(** Which record of which table is the [i]-th of the repository. *)
Lemma table_of_app h size body t0 t l0 l :
  table_of h size body t0 t ->
  (forall i r0 sz (bd : list Z -> list Z -> Prop), l0 !! i = Some (r0, sz, bd) ->
     exists r, l !! i = Some r /\ initialised (h + zlen t0 + Z.of_nat i) sz bd r0 r) ->
  forall i r0 sz bd, (((fun r => (r, size, body)) <$> t0) ++ l0) !! i = Some (r0, sz, bd) ->
    exists r, (t ++ l) !! i = Some r /\ initialised (h + Z.of_nat i) sz bd r0 r.
Proof.
  intros [Hlen H] Hl i r0 sz bd Hi. apply lookup_app_Some in Hi as [Hi|[Hge Hi]].
  - rewrite list_lookup_fmap in Hi. destruct (t0 !! i) as [x|] eqn:Ex; [|done]. cbn in Hi. simplify_eq.
    destruct (H _ _ Ex) as (r & Er & Hr). exists r. split; [|done]. by apply lookup_app_l_Some.
  - rewrite length_fmap in *. destruct (Hl _ _ _ _ Hi) as (r & Er & Hr). exists r.
    split; [rewrite lookup_app_r by lia; by rewrite Hlen|].
    unfold zlen in Hr. by replace (h + Z.of_nat i) with (h + Z.of_nat (length t0) + Z.of_nat (i - length t0)) by lia.
Qed.

Section construction.
Context (P : pdr_platform) (HP : pdr_platform_ok P).
Let n1 : Z := zlen (plat_state_sensor_pdrs P).
Let n2 : Z := zlen (plat_numeric_sensor_pdrs P).
Let n3 : Z := zlen (plat_aux_sensor_names_pdrs P).
Let n4 : Z := plat_get_pdr_size P PLDM_ENTITY_AUXILIARY_NAMES_PDR.
Let aux : Z := sizeof_PDR_sensor_auxiliary_names (MAX_AUX_SENSOR_NAME_LEN P).
Let ent : Z := plat_get_pdr_entity_aux_names_size P.

Lemma counts : 0 <= n1 /\ 0 <= n2 /\ 0 <= n3 /\ 0 <= n4 <= 1 /\ n1 + n2 + n3 + 1 < 4294967296.
Proof using HP.
  split_and!; try apply zlen_nonneg; try apply (pk_total P HP);
    destruct (pk_entity P HP) as [[E _]|[E _]]; unfold n4; rewrite E; lia.
Qed.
○ ○ ○ ○
Before answering, count every line of the data that holds the word "exists"; the reply is that number only.

**Solution to the problem**
4